[Stored items]
[Start of Attachment]

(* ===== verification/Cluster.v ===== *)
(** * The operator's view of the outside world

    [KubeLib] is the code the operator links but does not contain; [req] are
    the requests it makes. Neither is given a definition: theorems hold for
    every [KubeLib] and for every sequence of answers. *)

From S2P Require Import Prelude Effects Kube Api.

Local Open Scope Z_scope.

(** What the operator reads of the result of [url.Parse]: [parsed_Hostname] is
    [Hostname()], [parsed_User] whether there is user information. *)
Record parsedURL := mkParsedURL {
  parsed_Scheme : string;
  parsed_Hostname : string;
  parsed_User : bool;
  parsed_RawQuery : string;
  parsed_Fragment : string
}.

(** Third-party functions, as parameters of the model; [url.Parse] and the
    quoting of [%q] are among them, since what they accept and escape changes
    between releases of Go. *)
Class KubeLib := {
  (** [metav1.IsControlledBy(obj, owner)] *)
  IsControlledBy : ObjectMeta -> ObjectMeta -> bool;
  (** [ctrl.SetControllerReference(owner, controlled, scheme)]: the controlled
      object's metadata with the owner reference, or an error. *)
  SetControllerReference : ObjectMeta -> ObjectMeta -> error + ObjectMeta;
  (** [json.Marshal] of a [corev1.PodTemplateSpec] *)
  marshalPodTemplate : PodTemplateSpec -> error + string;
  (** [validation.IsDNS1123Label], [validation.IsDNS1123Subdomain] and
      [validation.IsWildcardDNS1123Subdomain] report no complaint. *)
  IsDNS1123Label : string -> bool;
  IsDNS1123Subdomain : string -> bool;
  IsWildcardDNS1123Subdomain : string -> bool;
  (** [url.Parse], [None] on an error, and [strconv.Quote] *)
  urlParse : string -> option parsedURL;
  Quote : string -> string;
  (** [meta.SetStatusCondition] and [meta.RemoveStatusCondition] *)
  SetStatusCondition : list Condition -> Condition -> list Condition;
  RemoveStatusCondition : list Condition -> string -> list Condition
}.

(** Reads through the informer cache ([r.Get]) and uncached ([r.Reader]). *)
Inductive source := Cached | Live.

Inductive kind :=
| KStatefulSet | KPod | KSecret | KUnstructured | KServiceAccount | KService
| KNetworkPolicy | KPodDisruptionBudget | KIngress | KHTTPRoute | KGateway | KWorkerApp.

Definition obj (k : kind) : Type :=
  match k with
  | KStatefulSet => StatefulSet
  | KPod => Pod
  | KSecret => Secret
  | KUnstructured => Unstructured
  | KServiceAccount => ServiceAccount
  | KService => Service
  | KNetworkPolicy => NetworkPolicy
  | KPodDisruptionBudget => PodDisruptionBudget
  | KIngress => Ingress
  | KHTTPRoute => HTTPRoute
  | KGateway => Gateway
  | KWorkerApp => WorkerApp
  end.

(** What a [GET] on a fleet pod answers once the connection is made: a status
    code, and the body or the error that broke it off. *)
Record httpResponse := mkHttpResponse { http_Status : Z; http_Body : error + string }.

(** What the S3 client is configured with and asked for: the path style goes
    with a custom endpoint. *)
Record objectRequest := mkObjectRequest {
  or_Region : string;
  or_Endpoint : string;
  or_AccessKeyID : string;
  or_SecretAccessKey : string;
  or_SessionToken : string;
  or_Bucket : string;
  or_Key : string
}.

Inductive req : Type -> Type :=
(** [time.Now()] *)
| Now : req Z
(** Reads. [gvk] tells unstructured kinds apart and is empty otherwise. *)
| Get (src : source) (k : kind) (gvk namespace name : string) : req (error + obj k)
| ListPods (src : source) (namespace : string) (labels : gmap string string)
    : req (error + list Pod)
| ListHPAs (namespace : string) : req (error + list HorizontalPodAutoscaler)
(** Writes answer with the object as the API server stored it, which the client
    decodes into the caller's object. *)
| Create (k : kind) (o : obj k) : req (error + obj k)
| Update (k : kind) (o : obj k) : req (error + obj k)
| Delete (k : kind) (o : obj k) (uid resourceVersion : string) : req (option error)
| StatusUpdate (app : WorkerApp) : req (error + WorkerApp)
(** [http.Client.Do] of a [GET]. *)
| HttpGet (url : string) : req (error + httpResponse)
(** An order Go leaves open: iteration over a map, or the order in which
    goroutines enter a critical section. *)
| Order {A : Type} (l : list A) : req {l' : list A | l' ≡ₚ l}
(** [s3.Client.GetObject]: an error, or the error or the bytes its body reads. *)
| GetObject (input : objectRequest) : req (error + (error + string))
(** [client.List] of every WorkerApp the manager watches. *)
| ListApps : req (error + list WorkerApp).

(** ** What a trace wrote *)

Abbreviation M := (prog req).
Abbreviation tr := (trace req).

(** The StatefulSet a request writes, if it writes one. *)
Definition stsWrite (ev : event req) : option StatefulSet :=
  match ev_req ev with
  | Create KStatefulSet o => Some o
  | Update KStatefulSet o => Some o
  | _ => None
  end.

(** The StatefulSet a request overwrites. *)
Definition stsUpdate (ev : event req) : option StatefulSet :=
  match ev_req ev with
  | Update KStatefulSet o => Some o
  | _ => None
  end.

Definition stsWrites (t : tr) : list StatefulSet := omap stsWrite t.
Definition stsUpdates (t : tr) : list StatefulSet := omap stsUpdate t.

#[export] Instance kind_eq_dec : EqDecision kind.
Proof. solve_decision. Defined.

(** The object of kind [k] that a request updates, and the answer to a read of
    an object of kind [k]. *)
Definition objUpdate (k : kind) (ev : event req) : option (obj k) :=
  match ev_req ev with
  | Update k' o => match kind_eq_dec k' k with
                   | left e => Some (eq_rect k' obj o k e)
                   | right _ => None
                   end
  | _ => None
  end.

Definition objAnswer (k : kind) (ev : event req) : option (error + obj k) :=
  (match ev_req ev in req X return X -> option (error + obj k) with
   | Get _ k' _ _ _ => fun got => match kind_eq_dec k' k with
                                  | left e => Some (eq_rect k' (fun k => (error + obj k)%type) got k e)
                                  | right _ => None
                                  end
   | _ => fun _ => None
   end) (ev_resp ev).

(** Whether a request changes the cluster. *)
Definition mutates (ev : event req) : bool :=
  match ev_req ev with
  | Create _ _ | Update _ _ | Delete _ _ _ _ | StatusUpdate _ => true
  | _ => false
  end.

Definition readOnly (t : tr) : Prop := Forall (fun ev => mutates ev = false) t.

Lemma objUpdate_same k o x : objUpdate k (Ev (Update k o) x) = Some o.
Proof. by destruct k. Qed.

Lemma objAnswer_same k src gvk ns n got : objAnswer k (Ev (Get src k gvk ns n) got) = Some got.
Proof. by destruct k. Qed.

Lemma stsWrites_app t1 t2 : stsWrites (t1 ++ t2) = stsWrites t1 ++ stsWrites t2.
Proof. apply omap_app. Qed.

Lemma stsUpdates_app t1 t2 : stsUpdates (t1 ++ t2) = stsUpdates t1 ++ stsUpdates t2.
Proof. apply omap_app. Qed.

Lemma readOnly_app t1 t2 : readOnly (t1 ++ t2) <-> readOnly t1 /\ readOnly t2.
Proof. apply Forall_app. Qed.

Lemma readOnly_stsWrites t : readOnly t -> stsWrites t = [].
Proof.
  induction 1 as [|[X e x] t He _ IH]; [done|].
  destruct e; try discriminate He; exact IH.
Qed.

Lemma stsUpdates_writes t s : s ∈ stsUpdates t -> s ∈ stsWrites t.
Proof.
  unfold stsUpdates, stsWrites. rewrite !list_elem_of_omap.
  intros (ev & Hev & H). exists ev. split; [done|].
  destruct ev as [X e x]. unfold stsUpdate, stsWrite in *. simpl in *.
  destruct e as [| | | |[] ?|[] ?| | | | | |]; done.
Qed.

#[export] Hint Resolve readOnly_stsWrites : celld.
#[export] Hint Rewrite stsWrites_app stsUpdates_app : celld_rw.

[End of Attachment]

» **TASK DIRECTIONS**: Among the lines of the entries, count those containing the string "export" and give only the number.

» **ANSWER SECTION**: 3